» **Task requirements**
Your output must consist solely of the lines from the one containing "destruct (H 4%nat)" through the end of the records, reproduced exactly.

» **Supplied data**
************
Lemma list_16 (x : list Z) : length x = 16%nat -> exists x0 x1 x2 x3 x4 x5 x6 x7 x8 x9 x10 x11 x12 x13 x14 x15, x = [x0; x1; x2; x3; x4; x5; x6; x7; x8; x9; x10; x11; x12; x13; x14; x15].
Proof. intros H. do 16 (destruct x as [|? x]; [discriminate|]). destruct x; [|discriminate]. by repeat eexists. Qed.
Lemma column_round_rows x : length x = 16%nat ->
  rows (QUARTERROUND (QUARTERROUND (QUARTERROUND (QUARTERROUND x 0 4 8 12) 1 5 9 13) 2 6 10 14) 3 7 11 15) = column_round (rows x).
Proof.
  intros (x0 & x1 & x2 & x3 & x4 & x5 & x6 & x7 & x8 & x9 & x10 & x11 & x12 & x13 & x14 & x15 & ->)%list_16. cbv -[PLUS rol32 Z.lxor]. reflexivity.
Qed.
Lemma diagonal_round_rows x : length x = 16%nat ->
  rows (QUARTERROUND (QUARTERROUND (QUARTERROUND (QUARTERROUND x 0 5 10 15) 1 6 11 12) 2 7 8 13) 3 4 9 14) = diagonal_round (rows x).
Proof.
  intros (x0 & x1 & x2 & x3 & x4 & x5 & x6 & x7 & x8 & x9 & x10 & x11 & x12 & x13 & x14 & x15 & ->)%list_16. cbv -[PLUS rol32 Z.lxor]. reflexivity.
Qed.
Lemma QUARTERROUND_length x a b c d : length (QUARTERROUND x a b c d) = length x.
Proof. unfold QUARTERROUND. cbv zeta. by rewrite !length_insert. Qed.
Lemma double_round_rows x : length x = 16%nat -> rows (double_round x) = diagonal_round (column_round (rows x)) /\ length (double_round x) = 16%nat.
Proof.
  intros Hx. unfold double_round. cbv zeta. split; [|by rewrite !QUARTERROUND_length]. rewrite <- (column_round_rows x Hx). apply diagonal_round_rows. by rewrite !QUARTERROUND_length.
Qed.
Lemma concat_rows x : length x = 16%nat -> concat (rows x) = x.
Proof. intros (x0 & x1 & x2 & x3 & x4 & x5 & x6 & x7 & x8 & x9 & x10 & x11 & x12 & x13 & x14 & x15 & ->)%list_16. reflexivity. Qed.
Lemma core_spec x : length x = 16%nat -> Nat.iter 4 double_round x = core x /\ length (core x) = 16%nat.
Proof.
  intros Hx. assert (H : forall n, rows (Nat.iter n double_round x) = Nat.iter n (fun m => diagonal_round (column_round m)) (rows x) /\ length (Nat.iter n double_round x) = 16%nat).
  { induction n as [|n [IH Hl] ]; [done|]. rewrite !Nat.iter_succ. destruct (double_round_rows _ Hl) as [-> Hl']. by rewrite IH. }
  destruct (H 4%nat) as [E Hl]. unfold core. rewrite <- E, (concat_rows _ Hl). done.
Qed.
************
» **Solution for this problem**
  destruct (H 4%nat) as [E Hl]. unfold core. rewrite <- E, (concat_rows _ Hl). done.
Qed.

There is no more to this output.